* **WHAT THE TASK ASKS**: Reproduce the tail of the data exactly. It starts at the line containing "VStr (match u" and runs to the last line.
*** DATA RECORDS Section Begins ***
(** An accepted value is seen as a supported condition within the budgets. *)
Lemma validate_sound levels v a n :
  validate parseDate levels v a = Ok n -> (a <= 30)%Z ->
  let c := as_condition levels v in
  wf_condition c = true /\ (nesting c < levels)%nat /\ n = (a + atom_count c)%Z /\ (n <= 30)%Z.
Proof.
  revert v a n. induction levels as [|levels IH]; intros v a n; [done|]. cbn [validate as_condition].
  intros ([] & _ & H)%bind_Ok Ha. destruct (prop "kind" v) as [| | | |kind| |]; try done. cbv zeta.
  assert (String.eqb kind "all" || String.eqb kind "any" = true ->
    exists l, prop "conditions" v = VArr l /\ (1 <=? length l)%nat && (length l <=? 10)%nat = true /\
      forallb wf_condition (map (as_condition levels) l) = true /\
      (list_max (map nesting (map (as_condition levels) l)) < levels)%nat /\ (n <= 30)%Z /\
      n = (a + fold_right (fun c n => atom_count c + n)%Z 0%Z (map (as_condition levels) l))%Z) as Hlist.
  { intros Hk. rewrite Hk in H. destruct (prop "conditions" v) as [| | | | |l|]; try done.
    apply bind_Ok in H as ([] & Hlen%throwIf_Ok & H). exists l. split; [done|].
    apply orb_false_iff in Hlen as [H0%Nat.eqb_neq H10%Nat.ltb_ge].
    assert (0 < levels)%nat as Hpos.
    { destruct levels as [|k]; [|lia]. destruct l as [|x l]; [done|]. done. }
    split; [apply andb_true_iff; split; apply Nat.leb_le; lia|].
    clear H0 H10 Hk. revert a n Ha H. induction l as [|x l IHl]; intros a n Ha; cbn [foldM map forallb fold_right list_max].
    - intros [= <-]. split_and!; [done|done|done|lia].
    - destruct (validate parseDate levels x a) as [a'|e] eqn:Ex; [|done]. intros H.
      destruct (IH _ _ _ Ex Ha) as (Hw & Hd & -> & Ha'). destruct (IHl _ _ Ha' H) as (-> & Hm & Hn & ->).
      rewrite Hw. split_and!; [done| |done|lia]. unfold list_max in *. cbn [fold_right map]. lia. }
  destruct (String.eqb kind "all") eqn:Eall; cbn [orb] in *.
  { destruct (Hlist eq_refl) as (l & -> & Hl & Hw & Hd & Hn & ->). cbn [wf_condition nesting atom_count].
    rewrite length_map, Hl, Hw. split_and!; [done|lia|done|done]. }
  destruct (String.eqb kind "any") eqn:Eany.
  { destruct (Hlist eq_refl) as (l & -> & Hl & Hw & Hd & Hn & ->). cbn [wf_condition nesting atom_count].
    rewrite length_map, Hl, Hw. split_and!; [done|lia|done|done]. }
  clear Hlist. destruct (String.eqb kind "not") eqn:Enot.
  { destruct (IH _ _ _ H Ha) as (Hw & Hd & -> & Hn). cbn [wf_condition nesting atom_count]. split_and!; [done|lia|done|done]. }
  destruct (String.eqb kind "stable_for") eqn:Est.
  { apply bind_Ok in H as (d & [Hd0 Hdf]%finite_Ok & H). apply bind_Ok in H as ([] & Hdp%throwIf_Ok & H).
    destruct (IH _ _ _ H Ha) as (Hw & Hd & -> & Hn). cbn [wf_condition nesting atom_count]. rewrite Hd0.
    cbn [as_number]. rewrite Hdf, Hdp, Hw. split_and!; [done|lia|done|done]. }
  apply bind_Ok in H as (u & Hv%validate_atom_sound & H). apply bind_Ok in H as ([] & H30%throwIf_Ok & [= <-]).
  destruct Hv as (-> & -> & ->). apply Z.ltb_ge in H30. split_and!; [done|lia|done|done].
Qed.

(** The object of a condition. *)
Definition operator_name (o : CompareOperator) : string :=
  match o with OpEq => "eq" | OpNeq => "neq" | OpGt => "gt" | OpGte => "gte" | OpLt => "lt" | OpLte => "lte" end.
Definition scalar_value (v : scalar) : value :=
  match v with SNum n => VNum n | SStr s => VStr s | SBool b => VBool b end.
Definition fact_value (k : string) : value := VObj [("key"%string, VStr k)].

Fixpoint condition_value (c : Condition) : value :=
  VObj match c with
  | CTime a => [("kind", VStr "time"); ("at", VStr a)]
  | CCompare f o v => [("kind", VStr "compare"); ("fact", fact_value f); ("operator", VStr (operator_name o));
                       ("value", scalar_value v)]
  | CCross f di v => [("kind", VStr "cross"); ("fact", fact_value f);
                      ("direction", VStr (match di with Above => "above" | Below => "below" end)); ("value", VNum v)]
  | CChange f w o v u => [("kind", VStr "change"); ("fact", fact_value f); ("windowSec", VNum w);
                          ("operator", VStr (operator_name o)); ("value", VNum v);
                          ("unit", VStr (match u with Absolute => "absolute" | Percent => "percent" end))]
  | CAll l => [("kind", VStr "all"); ("conditions", VArr (map condition_value l))]
  | CAny l => [("kind", VStr "any"); ("conditions", VArr (map condition_value l))]
  | CNot c => [("kind", VStr "not"); ("condition", condition_value c)]
  | CStableFor c d => [("kind", VStr "stable_for"); ("condition", condition_value c); ("durationSec", VNum d)]
  | Unsupported k => [("kind", VStr k)]
  end%string.

Lemma fact_value_Ok f : blank f = false -> fact (fact_value f) = Ok tt.
Proof. intros H. change (throwIf (negb (negb (blank f))) BadFact = Ok tt). by rewrite H. Qed.

Lemma isOperator_name o : isOperator (VStr (operator_name o)) = true.
Proof. by destruct o. Qed.

Lemma finite_value n : isFinite n = true -> finite (VNum n) = Ok n.
Proof. unfold finite. by intros ->. Qed.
*** DATA RECORDS Section Ends ***
* **RESPONSE TO THIS TASK**:
                          ("unit", VStr (match u with Absolute => "absolute" | Percent => "percent" end))]
  | CAll l => [("kind", VStr "all"); ("conditions", VArr (map condition_value l))]
  | CAny l => [("kind", VStr "any"); ("conditions", VArr (map condition_value l))]
  | CNot c => [("kind", VStr "not"); ("condition", condition_value c)]
  | CStableFor c d => [("kind", VStr "stable_for"); ("condition", condition_value c); ("durationSec", VNum d)]
  | Unsupported k => [("kind", VStr k)]
  end%string.

Lemma fact_value_Ok f : blank f = false -> fact (fact_value f) = Ok tt.
Proof. intros H. change (throwIf (negb (negb (blank f))) BadFact = Ok tt). by rewrite H. Qed.

Lemma isOperator_name o : isOperator (VStr (operator_name o)) = true.
Proof. by destruct o. Qed.

Lemma finite_value n : isFinite n = true -> finite (VNum n) = Ok n.
Proof. unfold finite. by intros ->. Qed.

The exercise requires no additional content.